The passage of time can mean that even the most legitimate recommendations will have a shelf-life simply because policy environments are inherently dynamic: turnover in actors, political obsession with change, structure of government reforms, and outsourcing of service delivery are all amnesia-inducing dynamics. These can mean that history repeats despite good efforts being made in the previous two environments.
One method of thinking about effective institutionalisation is to consider the management of lesson learning rather than simply the generation of lessons. Frameworks for managing lessons see inquiry learning as a more holistic affair that uses auditing, performance measurement and ongoing forms of collaboration as a means of keeping inquiry lessons front of mind.
Implementation monitors have also been used to keep recommendations alive and, at times, they have handed oversight to other actors, such as inspector-general offices, who have ensured lesson retention. However, inquiries themselves need to ensure that their lessons aren’t merely of interest to future historians.

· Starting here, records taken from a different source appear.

(** X7. A read never raises, and, however it ends, it leaves the reader
    object as it was, creates, connects and closes no socket, calls no
    callback, and adds only sends and receives to what happened. *)
Theorem read_sensor_data_only_wire_traffic (sensor_config : SensorConfig)
    (self : t) (e : env) :
  let result := read_sensor_data json_loads sensor_config (self, e) in
  (exists sensor_data, fst result = Returns sensor_data)
  /\ fst (snd result) = self
  /\ next_socket (snd (snd result)) = next_socket e
  /\ connect_results (snd (snd result)) = connect_results e
  /\ callback_results (snd (snd result)) = callback_results e
  /\ exists evs,
       trace (snd (snd result)) = trace e ++ evs /\ Forall on_the_wire evs.
Proof.
  cbv zeta. split; [apply read_sensor_data_returns|].
  exact (read_sensor_data_wire sensor_config (self, e)).
Qed.

Lemma detect_change_effect sensor_config sensor_data (self : t) (e : env) :
  detect_change sensor_config sensor_data (self, e)
  = match changed (last_values self !! sensor_id sensor_config)
            (value sensor_data) with
    | Returns true =>
        match hd None (callback_results e) with
        | None =>
            (Returns tt,
             (set_last_values
                (<[sensor_id sensor_config := value sensor_data]>
                   (last_values self)) self,
              delivered sensor_data e))
        | Some x => (Raises x, (self, delivered sensor_data e))
        end
    | Returns false => (Returns tt, (self, e))
    | Raises x => (Raises x, (self, e))
    end.
Proof.
  unfold detect_change, call_data_callback, modify_self, get_self, lift,
    delivered, mbind, M_bind, mret, M_ret. cbn [fst snd].
  destruct (changed _ _) as [[|]|x]; cbn [fst snd]; try reflexivity.
  destruct (callback_results e) as [|[x|] l]; reflexivity.
Qed.

Lemma same_connection_delivered (self self' : t) (e : env)
    (sensor_data : EnhancedSensorData) :
  sock self' = sock self ->
  same_connection (self, e) (self', delivered sensor_data e).
Proof.
  intros Hsock. split; [exact Hsock|]. split; [reflexivity|]. split.
  - unfold callbacks_return, delivered. cbn [snd callback_results].
    destruct (callback_results e); cbn [tail]; [auto|].
    intros H. apply Forall_cons in H. apply H.
  - eexists. split; [reflexivity|]. repeat constructor.
Qed.

Lemma detect_change_same_connection sensor_config sensor_data :
  respects same_connection (detect_change sensor_config sensor_data).
Proof.
  intros [self e]. rewrite detect_change_effect.
  destruct (changed _ _) as [[|]|x]; cbn [snd];
    try apply same_connection_refl.
  destruct (hd None (callback_results e));
    apply same_connection_delivered; reflexivity.
Qed.

(** Of two floats, the change test raises nothing. *)
Lemma changed_floats (last_value : option number) (new_value : number) :
  match last_value with Some last => is_float last = true | None => True end ->
  is_float new_value = true ->
  exists exceeds, changed last_value new_value = Returns exceeds.
Proof.
  intros Hlast Hnew. unfold changed.
  destruct last_value as [[l|l]|]; try discriminate; [|eauto].
  destruct new_value as [v|v]; try discriminate.
  cbn. eauto.
Qed.

Lemma detect_change_returns sensor_config sensor_data st :
  callbacks_return (snd st) ->
  float_valued (fst st) ->
  is_float (value sensor_data) = true ->
  exists u, fst (detect_change sensor_config sensor_data st) = Returns u.
Proof.
  destruct st as [self e]. unfold callbacks_return. cbn [fst snd].
  intros Hcalm Hfloats Hnew. rewrite detect_change_effect.
  destruct (changed_floats (last_values self !! sensor_id sensor_config)
              (value sensor_data)) as [exceeds ->]; [|exact Hnew|].
  { destruct (last_values self !! sensor_id sensor_config) as [last|] eqn:Hl;
      [|exact I].
    exact (Hfloats _ _ Hl). }
  destruct exceeds; [|eexists; reflexivity].
  destruct (callback_results e) as [|[x|] l]; cbn [hd];
    try (eexists; reflexivity).
  apply Forall_cons in Hcalm. destruct Hcalm as [Hx _]. discriminate.
Qed.

Lemma detect_change_float_valued sensor_config sensor_data st :
  float_valued (fst st) ->
  is_float (value sensor_data) = true ->
  float_valued (fst (snd (detect_change sensor_config sensor_data st))).
Proof.
  destruct st as [self e]. cbn [fst]. intros Hfloats Hnew.
  rewrite detect_change_effect.
  destruct (changed _ _) as [[|]|x]; cbn [fst snd]; try exact Hfloats.
  destruct (hd None (callback_results e)); cbn [fst snd]; [exact Hfloats|].
  unfold float_valued. cbn [last_values set_last_values].
  apply map_Forall_insert_2; [exact Hnew|exact Hfloats].
Qed.

(** A mixed operation gives a float, and so does a division. *)
Lemma num_mul_float (x y v : number) :
  num_mul x y = Returns v -> is_float x || is_float y = true ->
  is_float v = true.
Proof.
  unfold num_mul, to_float.
  destruct x as [a|a], y as [b|b]; cbn [is_float orb]; intros H Hf;
    try discriminate Hf;
    try (destruct (float_of_int _) as [f|]; [|discriminate H]);
    cbn [mbind outcome_bind] in H; injection H as <-; reflexivity.
Qed.

Lemma num_add_float (x y v : number) :
  num_add x y = Returns v -> is_float x || is_float y = true ->
  is_float v = true.
Proof.
  unfold num_add, to_float.
  destruct x as [a|a], y as [b|b]; cbn [is_float orb]; intros H Hf;
    try discriminate Hf;
    try (destruct (float_of_int _) as [f|]; [|discriminate H]);
    cbn [mbind outcome_bind] in H; injection H as <-; reflexivity.
Qed.

Lemma num_sub_float (x y v : number) :
  num_sub x y = Returns v -> is_float x || is_float y = true ->
  is_float v = true.
Proof.
  unfold num_sub, to_float.
  destruct x as [a|a], y as [b|b]; cbn [is_float orb]; intros H Hf;
    try discriminate Hf;
    try (destruct (float_of_int _) as [f|]; [|discriminate H]);
    cbn [mbind outcome_bind] in H; injection H as <-; reflexivity.
Qed.

Lemma num_div_float (x y v : number) :
  num_div x y = Returns v -> is_float v = true.
Proof.
  unfold num_div, to_float.
  destruct x as [a|a], y as [b|b]; intros H;
    try (destruct (int_truediv a b); [|discriminate H]);
    try (destruct (float_of_int _) as [f|]; [|discriminate H]);
    cbn [mbind outcome_bind] in H;
    try (destruct (PrimFloat.eqb _ _); [discriminate H|]);
    injection H as <-; reflexivity.
Qed.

They need to think about how to keep them alive so that they can be used by tomorrow’s policy actors, and include those measures in their reports.

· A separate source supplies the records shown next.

(** The four versions the specification lists, with the numbers given as
    strings (as kubectl prints them) and as JSON numbers: 1.14 and 1.20
    pass, 1.13 and 2.0 are refused. *)
Lemma version_gate_examples :
  let gate major minor :=
    fst (KustomizeRenderEngine.validateKustomize
           (runner kustomizeInputs kubectlReply
                   (Returned (clientVersion major minor)))
           "/usr/bin/kubectl" initial) in
  gate (JStr "1") (JStr "14") = Returned tt
  /\ gate (JStr "1") (JStr "20") = Returned tt
  /\ gate (JStr "1") (JStr "13") = Thrown unsupportedClientVersion
  /\ gate (JStr "2") (JStr "0") = Thrown unsupportedClientVersion
  /\ gate (JNum "1") (JNum "14") = Returned tt
  /\ gate (JNum "1") (JNum "20") = Returned tt
  /\ gate (JNum "1") (JNum "13") = Thrown unsupportedClientVersion
  /\ gate (JNum "2") (JNum "0") = Thrown unsupportedClientVersion.
Proof.
  pose (host := fun major minor =>
          runner kustomizeInputs kubectlReply
                 (Returned (clientVersion major minor))).
  pose (use := fun major minor majorText minorText
                   (Hmajor : ToString (Some major) = Returned majorText)
                   (Hminor : ToString (Some minor) = Returned minorText) =>
          f_equal fst
            (proj1 (version_gate_policy (host major minor) "/usr/bin/kubectl" initial
                      {| stdout := "{...}"; stderr := "" |}
                      (clientVersion major minor)
                      (JObj [("major", major); ("minor", minor)])
                      majorText minorText
                      eq_refl ltac:(discriminate) eq_refl eq_refl eq_refl
                      Hmajor Hminor))).
  exact (conj (use (JStr "1") (JStr "14") "1" "14" eq_refl eq_refl)
        (conj (use (JStr "1") (JStr "20") "1" "20" eq_refl eq_refl)
        (conj (use (JStr "1") (JStr "13") "1" "13" eq_refl eq_refl)
        (conj (use (JStr "2") (JStr "0") "2" "0" eq_refl eq_refl)
        (conj (use (JNum "1") (JNum "14") "1" "14" eq_refl eq_refl)
        (conj (use (JNum "1") (JNum "20") "1" "20" eq_refl eq_refl)
        (conj (use (JNum "1") (JNum "13") "1" "13" eq_refl eq_refl)
              (use (JNum "2") (JNum "0") "2" "0" eq_refl eq_refl)))))))).
Defined.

The history of inquiry scholarship suggests that when inquiry staff think proactively about the loss of control over their recommendations and prepare for the politics of implementation that follow, they are likely to have success.
Our central point is that effective inquiries are those that can see beyond the inquiry room and reflect upon the challenges of the actioning and institutionalising environments.
Those that can prepare recommendations for the battle for control in the actioning environment, and the amnesia-inducing dynamics that occur in the institutionalising environment, will certainly have more of an impact.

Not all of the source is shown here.